Exercise instructions:
Which lines below hold the word "UserDefined"? Copy all of them.

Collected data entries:
Content starts
(** * Vector-tile core of [main.py]: tile box, clipping loop, quantizer

    A shallow embedding of [tile_to_bbox], [geometry_to_tile_coords],
    [create_pbf_tile] and [serve_pbf_tile].

    - Python exceptions are values of [exn]; a computation that may raise
      returns [result A], and sequencing is the bind of that monad.
    - Python [float] arithmetic sits behind the interface [PyFloat]
      (operators) and [PyMath] (the [math] module).  Two interpretations
      are given: [B64], IEEE binary64 as CPython evaluates it (Rocq's
      primitive floats), and [Exact], the same program text read over the
      real numbers with no rounding and no overflow.
    - shapely geometries are a tagged variant; [transform], [bounds],
      [box] and [is_empty] are modelled on it.
    - What the program only calls (pyproj's transformer, GEOS predicates,
      fiona, the tile encoder) is the interface [Externals]. *)

From Stdlib Require Import String.
From Stdlib Require Import ZArith List Bool Lia DecimalString.
From Stdlib Require DecimalPos DecimalZ.
From Stdlib Require Import Floats.
From Stdlib Require Import Reals Lra Psatz.
Import ListNotations.

Set Implicit Arguments.
Set Warnings "-register-all".
Local Open Scope list_scope.

(** ** Exceptions and the error monad *)

(** The exception classes the modelled code can meet.  [main.py] defines no
    exception class of its own; [UserDefined] names a class by its name so
    that statements can speak of one. *)
Inductive exn : Type :=
| OverflowError
| ZeroDivisionError
| ValueError
| TypeError
| AttributeError
| DriverError                      (* fiona.errors *)
| GEOSException                    (* shapely.errors *)
| ProjError                        (* pyproj.exceptions *)
| EncodeError                      (* mapbox_vector_tile *)
| HTTPException (status_code : Z) (detail : string)
| UserDefined (class_name : string).

Inductive result (A : Type) : Type :=
| Ok (a : A)
| Err (e : exn).

Arguments Ok {A} a.
Arguments Err {A} e.

Definition bind {A B : Type} (c : result A) (k : A -> result B) : result B :=
  match c with
  | Ok a => k a
  | Err e => Err e
  end.

Declare Scope py_scope.
Delimit Scope py_scope with py.
Notation "x <- c ;; k" := (bind c (fun x => k))
  (at level 61, c at next level, right associativity) : py_scope.
Notation "' pat <- c ;; k" := (bind c (fun x => match x with pat => k end))
  (at level 61, pat pattern, c at next level, right associativity) : py_scope.
Local Open Scope py_scope.

(** [mapM f l]: apply [f] to the elements of [l] from the left; the first
    exception ends the traversal. *)
Definition mapM {A B : Type} (f : A -> result B) : list A -> result (list B) :=
  fix go (l : list A) : result (list B) :=
    match l with
    | [] => Ok []
    | a :: l' => b <- f a ;; bs <- go l' ;; Ok (b :: bs)
    end.
(* ===== verification/Messages.v ===== *)
(** * Messages on the wire

    What peers send (one frame per message, or fragments with control frames
    between them), that it decodes to what was sent, and what is known about
    anything that decodes at all. *)

From S2P Require Import Prelude Utf8 Frame Reader Stream ReaderSim.

(** ** Sending and receiving *)

(** What a peer sends for a message: one final frame. *)
Definition encode_msg `{Target} (m : Msg) (key : option key4) : bytes :=
  match m with
  | Text d => encode TEXT d key
  | Binary d => encode BINARY d key
  | Ping d => encode PING d key
  | Pong d => encode PONG d key
  | Close None => encode CLOSE [] key
  | Close (Some (code, reason)) => encode CLOSE (close_payload code reason) key
  end.
(** Messages within the limits of the protocol and of the receiver. *)
Definition msg_ok (mx : Z) (m : Msg) : Prop :=
  match m with
  | Text d => bytes_ok d ∧ zlen d <= mx ∧ zlen d < 2 ^ 63 ∧ from_utf8 d = Ok tt
  | Binary d => bytes_ok d ∧ zlen d <= mx ∧ zlen d < 2 ^ 63
  | Ping d | Pong d => bytes_ok d ∧ zlen d <= 125
  | Close None => True
  | Close (Some (code, reason)) =>
      bytes_ok reason ∧ valid_close_code code = true ∧ zlen reason <= 123 ∧ from_utf8 reason = Ok tt
  end.
(** Clients mask, servers do not. *)
Definition key_for (sv : bool) (key : option key4) : Prop :=
  match key with Some k => sv = true ∧ key_ok k | None => sv = false end.

Definition low_bits (n : Z) : bool :=
  (127 <? n) ||
  ((Z.land (Z.lor 128 n) 128 =? 128) && (Z.land (Z.lor 128 n) 127 =? n) &&
   (Z.land (Z.lor 0 n) 128 =? 0) && (Z.land (Z.lor 0 n) 127 =? n)).
Lemma low_bits_all n : 0 <= n <= 127 →
  Z.land (Z.lor 128 n) 128 = 128 ∧ Z.land (Z.lor 128 n) 127 = n ∧
  Z.land (Z.lor 0 n) 128 = 0 ∧ Z.land (Z.lor 0 n) 127 = n.
Proof.
  intros Hn. assert (low_bits n = true) as Hb.
  { apply (all_bytes_spec low_bits); [by vm_compute|unfold is_byte; lia]. }
  unfold low_bits in Hb. lia.
Qed.
(** ** Subprotocol lists *)
Lemma join_comma p ps : join (bs ", ") (p :: ps) = join [44] (p :: map (cons 32) ps).
Proof.
  revert p. induction ps as [|q ps IH]; intros p; [done|].
  change (join (bs ", ") (p :: q :: ps)) with (p ++ [44; 32] ++ join (bs ", ") (q :: ps)).
  rewrite IH. simpl map. destruct ps; done.
Qed.
Lemma tokens_loop_ok items ps seen out :
  map trim items = ps → Forall (λ p, is_token p = true) ps → NoDup ps → (∀ p, p ∈ ps → p ∉ seen) →
  tokens_loop items seen out = Some (out ++ ps).
Proof.
  intros <-. revert seen out. induction items as [|i items IH]; intros seen out Ht Hd Hs; simpl; [by rewrite app_nil_r|].
  apply Forall_cons in Ht as [Hi Ht]. apply NoDup_cons in Hd as [Hni Hd]. rewrite Hi. cbn [negb orb].
  rewrite bool_decide_false by (apply Hs; by left). rewrite IH; [by rewrite <-app_assoc|done|done|].
  intros p Hp. apply not_elem_of_cons. split; [by intros ->|]. apply Hs. by right.
Qed.
Lemma split_protocols ps :
  ps ≠ [] → Forall (λ p, is_token p = true) ps → map trim (split 44 (join (bs ", ") ps)) = ps.
Proof.
  intros Hne H. destruct ps as [|p ps]; [done|]. rewrite join_comma.
  rewrite split_join; [|done|].
  - simpl. apply Forall_cons in H as [Hp H]. f_equal; [by apply trim_id, token_trimmed|].
    rewrite map_map. rewrite <-(list_fmap_id ps) at 2. apply list_fmap_ext. intros i q Hq.
    rewrite trim_cons by done. apply trim_id, token_trimmed.
    rewrite Forall_forall in H. apply H. by eapply list_elem_of_lookup_2.
  - apply Forall_cons in H as [Hp H]. apply Forall_cons_2; [by eapply token_not_in|].
    apply Forall_map. eapply Forall_impl; [exact H|]. intros q Hq. simpl. apply not_elem_of_cons.
    split; [done|]. by eapply token_not_in.
Qed.
Lemma join_last ps : ps ≠ [] → Forall (λ p, is_token p = true) ps →
  ∃ a b, join (bs ", ") ps = a ++ [b] ∧ is_ws b = false.
Proof.
  intros Hne H. induction H as [|p ps Hp H IH]; [done|]. destruct ps as [|q ps].
  - simpl. destruct (token_trimmed _ Hp) as [_ Hr]. destruct (is_token_Forall _ Hp) as [Hp' _].
    destruct p as [|b a _] using rev_ind; [done|]. exists a, b. split; [done|]. by rewrite rev_app_distr in Hr.
  - destruct IH as (a & b & E & Hb); [done|].
    change (join (bs ", ") (p :: q :: ps)) with (p ++ bs ", " ++ join (bs ", ") (q :: ps)).
    rewrite E. exists (p ++ bs ", " ++ a), b. by rewrite <-!app_assoc.
Qed.
Lemma join_trim ps : Forall (λ p, is_token p = true) ps → trim (join (bs ", ") ps) = join (bs ", ") ps.
Proof.
  intros H. destruct ps as [|p ps]; [done|]. apply trim_id. split.
  - apply Forall_cons in H as [Hp _]. destruct (token_trimmed _ Hp) as [Hh _].
    destruct (is_token_Forall _ Hp) as [Hne _]. destruct p as [|b p]; [done|]. by destruct ps.
  - destruct (join_last (p :: ps)) as (a & b & -> & Hb); [done..|]. by rewrite rev_app_distr.
Qed.
Lemma join_value ps : Forall (λ p, is_token p = true) ps →
  is_value (join (bs ", ") ps) = true ∧ is_utf8 (join (bs ", ") ps) = true.
Proof.
  induction 1 as [|p ps Hp H [IH1 IH2]]; [done|]. destruct ps as [|q ps].
  - split; [by apply token_is_value|by apply token_ascii].
  - change (join (bs ", ") (p :: q :: ps)) with (p ++ bs ", " ++ join (bs ", ") (q :: ps)).
    rewrite !is_value_app, IH1, token_is_value by done. split; [done|].
    rewrite is_utf8_app by (by apply token_ascii). by rewrite is_utf8_app.
Qed.

(** ** The client's request as a head *)
Definition own_headers (url : Url) (key : bytes) (protocols : list bytes) : Headers :=
  [(bs "Host", authority url); (bs "Upgrade", bs "websocket"); (bs "Connection", bs "Upgrade");
   (bs "Sec-WebSocket-Key", key); (bs "Sec-WebSocket-Version", bs "13")] ++
  (if bool_decide (protocols = []) then [] else [(bs "Sec-WebSocket-Protocol", join (bs ", ") protocols)]).
Definition request_line (url : Url) : bytes := bs "GET " ++ target url ++ bs " HTTP/1.1".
Content ends
Answer to the problem:
    exception class of its own; [UserDefined] names a class by its name so
| UserDefined (class_name : string).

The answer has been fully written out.